Come potrebbe agire l'hacker
A proposito di parenti, una volta conosciuti il nome e il cognome di quelli più stretti, un hacker come potrebbe utilizzare questo genere di informazione? Provando a resettare la password di un qualsiasi account online: se la domanda di sicurezza impostata fosse «Qual è il nome da nubile di tua madre?», il truffatore avrebbe vita semplice. Allo stesso modo riuscirebbe a rispondere facilmente nel caso venisse richiesto un precedente indirizzo della propria abitazione. Un altro esempio? Nel caso in cui l'hacker avesse anche il controllo del contatto telefonico riuscirebbe a gestire eventuali accessi online se fosse impostata l'autenticazione a due fattori, che prevede la ricezione di un codice di sicurezza per messaggio. Avendo il controllo del numero, inoltre, potrebbe truffare i familiari per farsi inviare denaro o password. Restando, invece, nell'ambito legale, lasciare il proprio numero di cellulare con superficialità, infine, espone la persona a campagne pubblicitarie su misura: le agenzie di marketing, infatti, avrebbero ancora più chiaro il profilo da tracciare.
I suggerimenti
Non è completamente da demonizzare questa pratica, perché lasciare il proprio numero di cellulare in certi casi è fondamentale.
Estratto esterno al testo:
(** * Suggestion plugin and project-board editor: a shallow embedding

    The development follows the two source files of the repository:

    - the suggestion plugin ([Suggestion]): the plugin state, its [init]
      and [apply] transition, the [handleTextInput] and [decorations]
      props and the view's [update] that fires the renderer hooks;
    - the [Editor] component: [handleDeleteRoute] and the splitter sizes
      kept in local storage.

    JavaScript values are modelled as follows.  A string is its list of
    UTF-16 code units ([jsstring]); document positions are [Z];
    [undefined] and [null] are [None]; numbers that are only stored and
    passed around are IEEE doubles ([float]). *)

From Stdlib Require Import ZArith NArith List String Ascii Bool Lia.
From Stdlib Require Import Floats.PrimFloat.
From stdpp Require Import base tactics option list strings pretty gmap.

Local Open Scope Z_scope.

(** ** JavaScript strings and the [lastWord] regular expression *)

Module JS.

(** A string is its sequence of UTF-16 code units. *)
Definition jsstring := list N.

(** Literals: every character of an ASCII literal is one code unit. *)
Definition js (s : string) : jsstring :=
  map N_of_ascii (list_ascii_of_string s).

(** [s.length] *)
Definition jslength (s : jsstring) : Z := Z.of_nat (length s).

(** Truthiness of a string value: the empty string is falsy. *)
Definition truthy (s : jsstring) : bool :=
  match s with [] => false | _ :: _ => true end.

(** Truthiness of a value that is a string or [undefined]/[null]. *)
Definition truthy_opt (s : option jsstring) : bool :=
  match s with None => false | Some s => truthy s end.

(** The code units matched by [\s] (WhiteSpace and LineTerminator of
    ECMAScript): TAB, LF, VT, FF, CR, SP, NBSP, U+1680, U+2000..U+200A,
    U+2028, U+2029, U+202F, U+205F, U+3000 and U+FEFF. *)
Definition is_whitespace (c : N) : bool :=
  ((9 <=? c) && (c <=? 13) || (c =? 32) || (c =? 160) || (c =? 5760)
   || (8192 <=? c) && (c <=? 8202) || (c =? 8232) || (c =? 8233)
   || (c =? 8239) || (c =? 8287) || (c =? 12288) || (c =? 65279))%N.

(** [\S] *)
Definition non_space (c : N) : bool := negb (is_whitespace c).

(** [/(\S+)$/] tried at one start index: the greedy run of [\S] has to
    be non-empty and has to reach the end of the input, because [$]
    (no [m] flag) only matches there. *)
Definition lastWord_at (s : jsstring) : bool :=
  truthy s && forallb non_space s.
(** * baresip: generic media stream, audio pipeline and RTP keepalive

    A shallow embedding of [stream.c], [audio.c] and [rtpkeep.c].  Machine
    integers are [Z] with the wrap-around written out; the calls into libre
    (sockets, timers, jitter buffer, SDP, codecs) are recorded as a trace of
    [event]s, and what those calls return is read from an environment
    record, so that every C function becomes a total Rocq function from
    (environment, state, arguments) to (state, result, trace). *)

From Stdlib Require Import ZArith List String Ascii Bool Lia.
Import ListNotations.
Open Scope Z_scope.

(** ** Machine integers *)

Definition wrap8 (x : Z) : Z := x mod 2 ^ 8.
Definition wrap16 (x : Z) : Z := x mod 2 ^ 16.
Definition wrap32 (x : Z) : Z := x mod 2 ^ 32.
(** [size_t] on an LP64 target. *)
Definition wrapsz (x : Z) : Z := x mod 2 ^ 64.

(** [(uint32_t)-1], the "no sequence number yet" value of [pseq]. *)
Definition UINT32_MAX : Z := 2 ^ 32 - 1.

(** errno values (Linux numbering). *)
Definition ENOENT : Z := 2.
Definition ENOMEM : Z := 12.
Definition EINVAL : Z := 22.
Definition ENOSYS : Z := 38.

(** Constants of baresip's [core.h].  The header is not among the embedded
    sources, so the model takes them as parameters. *)
Record core_h := {
  PT_CN : Z;          (* comfort-noise payload type *)
  PT_NONE : Z;        (* "no payload type", stored in a uint8_t *)
  PT_DYN_MIN : Z;     (* dynamic payload types: lowest *)
  PT_DYN_MAX : Z;     (* dynamic payload types: highest *)
  STREAM_PRESZ : Z    (* headroom kept in front of an RTP payload *)
}.

(** ** libre, by its call contracts *)

Module Re.

(** [str_casecmp]: zero exactly when the strings are equal up to ASCII case
    (only the zero test is used by the callers). *)
Definition tolower (c : ascii) : ascii :=
  let n := nat_of_ascii c in
  if ((65 <=? n) && (n <=? 90))%nat then ascii_of_nat (n + 32) else c.

Fixpoint str_casecmp (s1 s2 : string) : Z :=
  match s1, s2 with
  | EmptyString, EmptyString => 0
  | String c1 r1, String c2 r2 =>
      if Ascii.eqb (tolower c1) (tolower c2) then str_casecmp r1 r2 else 1
  | _, _ => 1
  end.

(** [struct mbuf]: only the cursor fields; the bytes are the codecs' matter. *)
Record mbuf := { size : Z; pos : Z; end_ : Z }.

Definition mbuf_get_left (mb : option mbuf) : Z :=
  match mb with
  | Some b => if pos b <? end_ b then end_ b - pos b else 0
  | None => 0
  end.

(** [mbuf_alloc n] on success: an empty buffer of capacity [n]. *)
Definition mbuf_new (n : Z) : mbuf := {| size := n; pos := 0; end_ := 0 |}.

Definition RTP_HEADER_SIZE : Z := 12.

(** [struct sa], and [sa_isset(sa, SA_ALL)]: address and port both set. *)
Record sa := { sa_addr : Z; sa_port : Z }.

Definition sa_isset_all (a : sa) : bool :=
  negb (sa_addr a =? 0) && negb (sa_port a =? 0).

(** [struct rtp_header], the fields the stream looks at. *)
Record rtp_header := {
  hdr_m : bool;
  hdr_pt : Z;
  hdr_seq : Z;
  hdr_ts : Z;
  hdr_ssrc : Z
}.

(** [memset(&hdr, 0, sizeof(hdr))]. *)
Definition rtp_header_zero : rtp_header :=
  {| hdr_m := false; hdr_pt := 0; hdr_seq := 0; hdr_ts := 0; hdr_ssrc := 0 |}.

(** [enum sdp_dir]; the numbering makes [&] the meet of two directions. *)
Inductive sdp_dir := SDP_INACTIVE | SDP_RECVONLY | SDP_SENDONLY | SDP_SENDRECV.

Definition sdp_dir_val (d : sdp_dir) : Z :=
  match d with
  | SDP_INACTIVE => 0
  | SDP_RECVONLY => 1
  | SDP_SENDONLY => 2
  | SDP_SENDRECV => 3
  end.

End Re.

(** [struct aucodec] of baresip.h: the identity of an audio codec. *)
Record aucodec := {
  ac_pt : Z;
  ac_name : string;
  ac_srate : Z;
  ac_ch : Z
}.
Ltac absent :=
  repeat first
    [ apply mismatches_app
    | reflexivity
    | match goal with
      | H : freeOf ?p ?text = true |- mismatches (?p :: ?literal) ?text = true =>
          exact (freeOf_mismatches p literal text H)
      end ].

(** X19. With the default naming pattern, and an author name that holds no
    dollar sign and no opening brace once its at and hash signs are removed,
    the file name is [TikTok by], the name, [on], and the first hundred code
    units of the description reduced to word characters, white space and
    hyphens and then trimmed: that part holds none of the characters a file
    name must not have, and at most a hundred code units. *)
Theorem fileNameWith_default_pattern date (data : TikTokData) :
  let name := without isAtOrHash (textOr (author data) (lit "unknown")) in
  let about :=
    trim (without isUnsafeForName
            (take 100 (textOr (description data) (lit "TikTok Video")))) in
  plainValue name = true →
  fileNameWith DEFAULT_TEMPLATE_SETTINGS date data
  = lit "TikTok by " ++ name ++ lit " on " ++ about
  ∧ forallb isSafeForName about = true
  ∧ length about ≤ 100.
Proof.
  intros name about Hname.
  assert (Hsafe : forallb isSafeForName about = true)
    by apply forallb_trim, forallb_without_unsafe.
  assert (Hlen : length about ≤ 100).
  { unfold about. etransitivity; [apply length_trim|].
    etransitivity; [apply length_without|]. rewrite length_take. lia. }
  split; [|split; assumption].
  pose proof (safe_is_plain _ Hsafe) as Habout.
  unfold plainValue in Hname, Habout.
  apply andb_true_iff in Hname as [Hname Hname'].
  apply andb_true_iff in Habout as [Habout Habout'].
  unfold fileNameWith. rewrite !replaceAll_one_empty.
  fold name. fold about.
  change (fileNamingPattern DEFAULT_TEMPLATE_SETTINGS)
    with (lit "TikTok by " ++ lit "{{author}}" ++ lit " on {{description}}").
  change (placeholder "author") with (Regex.str (chr "{" :: lit "{author}}")).
  change (placeholder "date") with (Regex.str (chr "{" :: lit "{date}}")).
  change (placeholder "videoId") with (Regex.str (chr "{" :: lit "{videoId}}")).
  change (placeholder "description")
    with (Regex.str (chr "{" :: lit "{description}}")).
  change (placeholder "title") with (Regex.str (chr "{" :: lit "{title}}")).
  change (lit "{{author}}") with (chr "{" :: lit "{author}}").
  rewrite replaceAll_once; [|discriminate|reflexivity|reflexivity].
  rewrite getSubstitution_plain by exact Hname.
  rewrite (replaceAll_absent (chr "{" :: lit "{date}}")) by absent.
  rewrite (replaceAll_absent (chr "{" :: lit "{videoId}}")) by absent.
  change (lit " on {{description}}")
    with (lit " on " ++ (chr "{" :: lit "{description}}") ++ []).
  rewrite (app_assoc name), (app_assoc (lit "TikTok by ")).
  rewrite replaceAll_once; [|discriminate|absent|reflexivity].
  rewrite getSubstitution_plain by exact Habout.
  rewrite (replaceAll_absent (chr "{" :: lit "{title}}")) by absent.
  rewrite app_nil_r, <- !app_assoc. reflexivity.
Qed.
Si pensi ad esempio alla propria banca: in presenza di pagamenti sospetti è in grado di informare l'utente di quanto accaduto. Non esiste ovviamente un manuale che dica di quali aziende fidarsi, ma starà al buon senso della persona scegliere a chi cedere un'informazione così importante. In quanto tale, Simon Thorpe, di Twilio, una società di comunicazione che lavora con i gestori telefonici nella lotta contro le robo-chiamate, ha definito «il numero di telefono come elemento maggiormente identificativo rispetto al nome». In definitiva non esistono vere e proprie soluzioni, ma ci sono comunque dei piccoli accorgimenti che si possono adottare. Ad esempio, se non si è sicuri dell'affidabilità di una società o di un servizio, potrebbe essere saggio lasciare un recapito telefonico secondario, a cui non siano collegate troppe informazioni personali. Quanto all'autenticazione a due fattori, non è così fondamentale il proprio numero di cellulare: molte aziende offrono un supporto fisico per verificare la propria identità, attraverso le cosiddette chiavette o token; in alternativa le stesse società comunicano il codice di sicurezza tramite app authenticator.